*Records drawn from a dataset:*
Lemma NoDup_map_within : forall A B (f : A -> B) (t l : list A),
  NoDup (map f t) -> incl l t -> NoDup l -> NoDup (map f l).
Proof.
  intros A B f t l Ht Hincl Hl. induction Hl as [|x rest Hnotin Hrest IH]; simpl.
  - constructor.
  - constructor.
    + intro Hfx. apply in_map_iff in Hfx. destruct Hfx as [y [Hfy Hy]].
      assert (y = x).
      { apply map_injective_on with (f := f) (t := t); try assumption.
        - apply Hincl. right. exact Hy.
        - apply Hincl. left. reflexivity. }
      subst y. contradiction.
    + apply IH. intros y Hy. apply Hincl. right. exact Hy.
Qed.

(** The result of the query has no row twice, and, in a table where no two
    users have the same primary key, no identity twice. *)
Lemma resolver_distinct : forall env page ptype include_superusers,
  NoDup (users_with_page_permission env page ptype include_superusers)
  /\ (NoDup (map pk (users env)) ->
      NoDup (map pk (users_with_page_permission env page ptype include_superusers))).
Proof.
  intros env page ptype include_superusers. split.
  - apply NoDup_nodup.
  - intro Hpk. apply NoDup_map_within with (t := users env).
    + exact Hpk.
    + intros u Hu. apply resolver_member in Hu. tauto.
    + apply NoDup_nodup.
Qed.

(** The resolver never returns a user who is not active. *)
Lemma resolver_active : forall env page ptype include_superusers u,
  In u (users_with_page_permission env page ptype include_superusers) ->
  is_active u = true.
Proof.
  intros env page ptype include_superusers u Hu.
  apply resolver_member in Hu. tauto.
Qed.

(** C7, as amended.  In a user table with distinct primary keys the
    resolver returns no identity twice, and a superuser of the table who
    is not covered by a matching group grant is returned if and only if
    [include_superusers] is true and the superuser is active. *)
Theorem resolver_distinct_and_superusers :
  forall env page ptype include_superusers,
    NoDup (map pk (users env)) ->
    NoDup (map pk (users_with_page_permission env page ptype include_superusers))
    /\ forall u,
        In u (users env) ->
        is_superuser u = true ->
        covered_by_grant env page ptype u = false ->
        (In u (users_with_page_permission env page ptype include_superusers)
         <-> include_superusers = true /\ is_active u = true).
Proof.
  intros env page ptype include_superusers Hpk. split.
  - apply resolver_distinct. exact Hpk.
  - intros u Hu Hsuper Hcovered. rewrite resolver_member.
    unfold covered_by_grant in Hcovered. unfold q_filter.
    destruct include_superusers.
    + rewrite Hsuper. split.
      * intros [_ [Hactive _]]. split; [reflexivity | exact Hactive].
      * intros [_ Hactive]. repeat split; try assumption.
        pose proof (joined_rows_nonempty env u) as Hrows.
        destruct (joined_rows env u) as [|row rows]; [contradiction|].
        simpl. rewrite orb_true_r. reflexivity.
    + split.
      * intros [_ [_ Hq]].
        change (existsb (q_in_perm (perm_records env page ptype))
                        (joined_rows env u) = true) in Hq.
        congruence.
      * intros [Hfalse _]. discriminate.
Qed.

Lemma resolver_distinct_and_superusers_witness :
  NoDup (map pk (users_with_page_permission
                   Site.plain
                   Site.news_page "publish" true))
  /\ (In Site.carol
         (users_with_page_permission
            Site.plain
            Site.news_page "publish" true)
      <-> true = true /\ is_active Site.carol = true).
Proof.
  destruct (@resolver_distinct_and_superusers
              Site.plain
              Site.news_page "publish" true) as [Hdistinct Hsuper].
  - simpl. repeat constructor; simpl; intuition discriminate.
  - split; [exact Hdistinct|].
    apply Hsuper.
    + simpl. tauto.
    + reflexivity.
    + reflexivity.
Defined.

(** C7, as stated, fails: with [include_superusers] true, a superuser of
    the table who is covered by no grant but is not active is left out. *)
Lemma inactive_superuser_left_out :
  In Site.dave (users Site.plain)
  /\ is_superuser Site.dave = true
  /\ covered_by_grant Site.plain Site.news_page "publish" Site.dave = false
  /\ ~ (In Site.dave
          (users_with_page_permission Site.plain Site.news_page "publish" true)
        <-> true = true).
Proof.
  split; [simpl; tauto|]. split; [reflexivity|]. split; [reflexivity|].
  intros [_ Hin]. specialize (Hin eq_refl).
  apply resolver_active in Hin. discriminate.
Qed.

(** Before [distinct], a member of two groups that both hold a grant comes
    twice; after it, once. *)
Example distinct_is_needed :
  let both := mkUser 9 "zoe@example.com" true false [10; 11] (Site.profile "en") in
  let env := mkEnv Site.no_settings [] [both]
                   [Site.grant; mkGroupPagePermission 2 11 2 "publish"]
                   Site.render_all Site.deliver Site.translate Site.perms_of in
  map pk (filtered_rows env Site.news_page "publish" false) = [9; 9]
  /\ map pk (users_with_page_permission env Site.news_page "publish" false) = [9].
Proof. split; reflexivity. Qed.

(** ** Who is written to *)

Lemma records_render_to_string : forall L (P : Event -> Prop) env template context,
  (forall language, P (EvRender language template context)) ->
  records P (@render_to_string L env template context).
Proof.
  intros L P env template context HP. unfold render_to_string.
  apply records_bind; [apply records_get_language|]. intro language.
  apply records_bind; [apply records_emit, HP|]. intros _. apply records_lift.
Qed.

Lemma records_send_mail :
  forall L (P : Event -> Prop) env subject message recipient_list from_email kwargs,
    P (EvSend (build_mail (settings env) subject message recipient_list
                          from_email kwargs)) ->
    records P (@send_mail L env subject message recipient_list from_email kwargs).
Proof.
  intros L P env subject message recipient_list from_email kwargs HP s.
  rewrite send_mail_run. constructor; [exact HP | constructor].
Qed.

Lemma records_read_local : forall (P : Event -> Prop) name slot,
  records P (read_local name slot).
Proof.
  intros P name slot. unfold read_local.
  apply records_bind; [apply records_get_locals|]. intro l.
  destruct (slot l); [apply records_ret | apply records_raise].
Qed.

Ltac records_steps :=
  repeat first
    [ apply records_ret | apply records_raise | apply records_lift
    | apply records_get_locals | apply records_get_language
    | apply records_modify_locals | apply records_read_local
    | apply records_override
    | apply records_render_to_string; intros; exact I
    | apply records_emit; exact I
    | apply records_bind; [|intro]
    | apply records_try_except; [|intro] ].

*WHAT TO DO:* If a line in the records holds the string "carol", count it, and give only the total.

*EXERCISE ANSWER:* 2